[[ MATERIAL TO PROCESS open ]]

(** [sched_enqueue] pushes the thread at the head of the queue of its priority. *)
Lemma wp_sched_enqueue q t (Q : unit -> kstate -> Prop) s :
  ReadyQ s q -> placeable s t -> may_queue s t -> t ∉ q (queue_of s t) ->
  (forall s', QFrame s s' -> ReadyQ s' (upd_q q (queue_of s t) (t :: q (queue_of s t))) /\
     links_except (t :: q (queue_of s t)) s s' -> Q tt s') ->
  wp (sched_enqueue t) Q s.
Proof.
  intros HR Hpl Hm Hnin HQ. pose proof Hpl as (Hv & H0 & Hd & Hp).
  pose proof (qidx_range _ _ (proj1 (rq_config _ _ HR)) Hd Hp) as Hi.
  unfold sched_enqueue. wp_steps. apply wp_assert_sched_ready; [done|done|]. wp_steps.
  apply (wp_rd _ _ 0); [done|]. wp_steps. apply (wp_rd _ _ 0); [done|]. wp_steps.
  apply wp_ready_queues_index; [apply HR|done|done|]. wp_steps.
  eapply wp_arr; [by apply HR|]. wp_steps. cbn [q_tail q_head].
  pose proof (rq_member _ _ HR _ (first 0 (q (queue_of s t))) Hi) as Hmem.
  fold (queue_of s t) in *. pose proof (readyq_nonnull _ _ _ HR Hi) as Hn0.
  pose proof (final_null _ Hn0) as Hfin.
  assert (Hins := fun s' => readyq_insert s s' q t [] _ HR Hpl Hnin eq_refl).
  destruct (q (queue_of s t)) as [|h l] eqn:El.
  - cbn. wp_steps. eapply wp_add_to_bitmap; [apply HR|done|done|]. intros L1 L2 HB.
    wp_steps. apply wp_wr; [by fld|]. wp_steps. apply wp_wr; [by fld|]. wp_steps.
    eapply wp_arr_set; [by apply HR|]. apply HQ; [qframe|]. apply Hins; [qframe|done|done|..].
    + fld. by rewrite decide_True.
    + fld. by rewrite decide_True.
    + intros x Hx. fld. by rewrite !decide_False by naive_solver.
    + intros x Hx. fld. by rewrite !decide_False by naive_solver.
  - destruct (Z.eqb_spec (final 0 (h :: l)) NULL) as [E|_]; [by apply Hfin in E|].
    destruct Hmem as [(Hvh & _) _]; [set_solver|]. cbn [first] in *.
    wp_steps. apply wp_wr; [done|]. wp_steps. apply wp_wr; [by fld|]. wp_steps.
    apply wp_wr; [by fld|]. wp_steps. eapply wp_arr_set; [by apply HR|].
    apply HQ; [qframe|]. apply Hins; [qframe|..].
    + done.
    + eapply Bitmap_ext; [apply HR|]. intros d p _ _. cbn.
      destruct (Z.eqb_spec d (domain_of s t)) as [->|], (Z.eqb_spec p (prior_of s t)) as [->|]; cbn; try done.
      unfold occupied. fold (queue_of s t). by rewrite El.
    + fld. by rewrite decide_True.
    + fld. by rewrite decide_True.
    + intros x Hx. fld. by rewrite !decide_False by naive_solver.
    + intros x Hx. fld. rewrite (decide_False (P := x = t)) by done. cbn [first].
      destruct (decide (x = h)), (decide (x = h /\ h :: l <> [])); naive_solver.
Qed.

(** [sched_append] adds it at the tail. *)
Lemma wp_sched_append q t (Q : unit -> kstate -> Prop) s :
  ReadyQ s q -> placeable s t -> may_queue s t -> t ∉ q (queue_of s t) ->
  (forall s', QFrame s s' -> ReadyQ s' (upd_q q (queue_of s t) (q (queue_of s t) ++ [t])) /\
     links_except (t :: q (queue_of s t)) s s' -> Q tt s') ->
  wp (sched_append t) Q s.
Proof.
  intros HR Hpl Hm Hnin HQ. pose proof Hpl as (Hv & H0 & Hd & Hp).
  pose proof (qidx_range _ _ (proj1 (rq_config _ _ HR)) Hd Hp) as Hi.
  unfold sched_append. wp_steps. apply wp_assert_sched_ready; [done|done|]. wp_steps.
  apply (wp_rd _ _ 0); [done|]. wp_steps. apply (wp_rd _ _ 0); [done|]. wp_steps.
  apply wp_ready_queues_index; [apply HR|done|done|]. wp_steps.
  eapply wp_arr; [by apply HR|]. wp_steps. cbn [q_tail q_head].
  pose proof (rq_member _ _ HR _ (final 0 (q (queue_of s t))) Hi) as Hmem.
  fold (queue_of s t) in *. pose proof (readyq_nonnull _ _ _ HR Hi) as Hn0.
  pose proof (first_null _ Hn0) as Hfst. pose proof (final_null _ Hn0) as Hfin.
  assert (Hins := fun s' => readyq_insert s s' q t _ [] HR Hpl Hnin (eq_sym (app_nil_r _))).
  rewrite app_nil_r in Hins.
  destruct (q (queue_of s t)) as [|h l] eqn:El.
  - cbn. wp_steps. eapply wp_add_to_bitmap; [apply HR|done|done|]. intros L1 L2 HB.
    wp_steps. apply wp_wr; [by fld|]. wp_steps. apply wp_wr; [by fld|]. wp_steps.
    eapply wp_arr_set; [by apply HR|]. apply HQ; [qframe|]. apply Hins; [qframe|done|done|..].
    + fld. by rewrite decide_True.
    + fld. by rewrite decide_True.
    + intros x Hx. fld. by rewrite !decide_False by naive_solver.
    + intros x Hx. fld. by rewrite !decide_False by naive_solver.
  - destruct (Z.eqb_spec (first 0 (h :: l)) NULL) as [E|_]; [by apply Hfst in E|].
    destruct Hmem as [(Hvh & _) _].
    { destruct (final_in 0 (h :: l)) as [E|]; [|done]. by apply Hfin in E. }
    wp_steps. apply wp_wr; [done|]. wp_steps. apply wp_wr; [by fld|]. wp_steps.
    apply wp_wr; [by fld|]. wp_steps. eapply wp_arr_set; [by apply HR|].
    apply HQ; [qframe|]. apply Hins; [qframe|..].
    + rewrite first_app, final_app. cbn. done.
    + eapply Bitmap_ext; [apply HR|]. intros d p _ _. cbn.
      destruct (Z.eqb_spec d (domain_of s t)) as [->|], (Z.eqb_spec p (prior_of s t)) as [->|]; cbn; try done.
      unfold occupied. fold (queue_of s t). by rewrite El.
    + fld. by rewrite decide_True.
    + fld. by rewrite decide_True.
    + intros x Hx. fld. rewrite (decide_False (P := x = t)) by done.
      destruct (decide (x = final 0 (h :: l))), (decide (x = final 0 (h :: l) /\ h :: l <> [])); naive_solver.
    + intros x Hx. fld. by rewrite !decide_False by naive_solver.
Qed.

(** The neighbours of a queued thread. *)
Lemma readyq_member_view s q t l1 l2 :
  ReadyQ s q -> placeable s t -> q (queue_of s t) = l1 ++ t :: l2 ->
  dll (rnext s) (rprev s) (l1 ++ t :: l2) /\
  rnext s t = first 0 l2 /\ rprev s t = final 0 l1 /\ t ∉ l1 ++ l2 /\ 0 ∉ l1 ++ l2 /\
  (forall x, x ∈ l1 ++ l2 -> placeable s x /\ queue_of s x = queue_of s t) /\
  (l1 <> [] -> final 0 l1 ∈ l1) /\ (l2 <> [] -> first 0 l2 ∈ l2).
Proof.
  intros HR Hpl El. pose proof Hpl as (Hv & H0 & Hd & Hp).
  pose proof (qidx_range _ _ (proj1 (rq_config _ _ HR)) Hd Hp) as Hi. fold (queue_of s t) in Hi.
  pose proof (rq_dll _ _ HR _ Hi) as Hdll. pose proof (fun x => rq_member _ _ HR _ x Hi) as Hmem.
  rewrite El in *.
  destruct (dll_links _ _ _ Hdll) as [? ?]. destruct (dll_neighbours _ _ _ Hdll) as (? & ? & ?).
  do 5 (split; [done|]). split; [intros x Hx; apply Hmem; set_solver|]. split; intros Hne.
  - destruct (final_in 0 l1) as [E|]; [|done]. apply final_null in E; [done|set_solver].
  - destruct l2; set_solver.
Qed.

[[ MATERIAL TO PROCESS closed ]]

### EXERCISE DIRECTIONS
Look through the material above and print exactly the lines from the one containing "wp (sched_enqueue t) Q s." to the one containing "done. cbn [first].", both included, and nothing more.

### SOLUTION FOR THIS TASK
  wp (sched_enqueue t) Q s.
Proof.
  intros HR Hpl Hm Hnin HQ. pose proof Hpl as (Hv & H0 & Hd & Hp).
  pose proof (qidx_range _ _ (proj1 (rq_config _ _ HR)) Hd Hp) as Hi.
  unfold sched_enqueue. wp_steps. apply wp_assert_sched_ready; [done|done|]. wp_steps.
  apply (wp_rd _ _ 0); [done|]. wp_steps. apply (wp_rd _ _ 0); [done|]. wp_steps.
  apply wp_ready_queues_index; [apply HR|done|done|]. wp_steps.
  eapply wp_arr; [by apply HR|]. wp_steps. cbn [q_tail q_head].
  pose proof (rq_member _ _ HR _ (first 0 (q (queue_of s t))) Hi) as Hmem.
  fold (queue_of s t) in *. pose proof (readyq_nonnull _ _ _ HR Hi) as Hn0.
  pose proof (final_null _ Hn0) as Hfin.
  assert (Hins := fun s' => readyq_insert s s' q t [] _ HR Hpl Hnin eq_refl).
  destruct (q (queue_of s t)) as [|h l] eqn:El.
  - cbn. wp_steps. eapply wp_add_to_bitmap; [apply HR|done|done|]. intros L1 L2 HB.
    wp_steps. apply wp_wr; [by fld|]. wp_steps. apply wp_wr; [by fld|]. wp_steps.
    eapply wp_arr_set; [by apply HR|]. apply HQ; [qframe|]. apply Hins; [qframe|done|done|..].
    + fld. by rewrite decide_True.
    + fld. by rewrite decide_True.
    + intros x Hx. fld. by rewrite !decide_False by naive_solver.
    + intros x Hx. fld. by rewrite !decide_False by naive_solver.
  - destruct (Z.eqb_spec (final 0 (h :: l)) NULL) as [E|_]; [by apply Hfin in E|].
    destruct Hmem as [(Hvh & _) _]; [set_solver|]. cbn [first] in *.
    wp_steps. apply wp_wr; [done|]. wp_steps. apply wp_wr; [by fld|]. wp_steps.
    apply wp_wr; [by fld|]. wp_steps. eapply wp_arr_set; [by apply HR|].
    apply HQ; [qframe|]. apply Hins; [qframe|..].
    + done.
    + eapply Bitmap_ext; [apply HR|]. intros d p _ _. cbn.
      destruct (Z.eqb_spec d (domain_of s t)) as [->|], (Z.eqb_spec p (prior_of s t)) as [->|]; cbn; try done.
      unfold occupied. fold (queue_of s t). by rewrite El.
    + fld. by rewrite decide_True.
    + fld. by rewrite decide_True.
    + intros x Hx. fld. by rewrite !decide_False by naive_solver.
    + intros x Hx. fld. rewrite (decide_False (P := x = t)) by done. cbn [first].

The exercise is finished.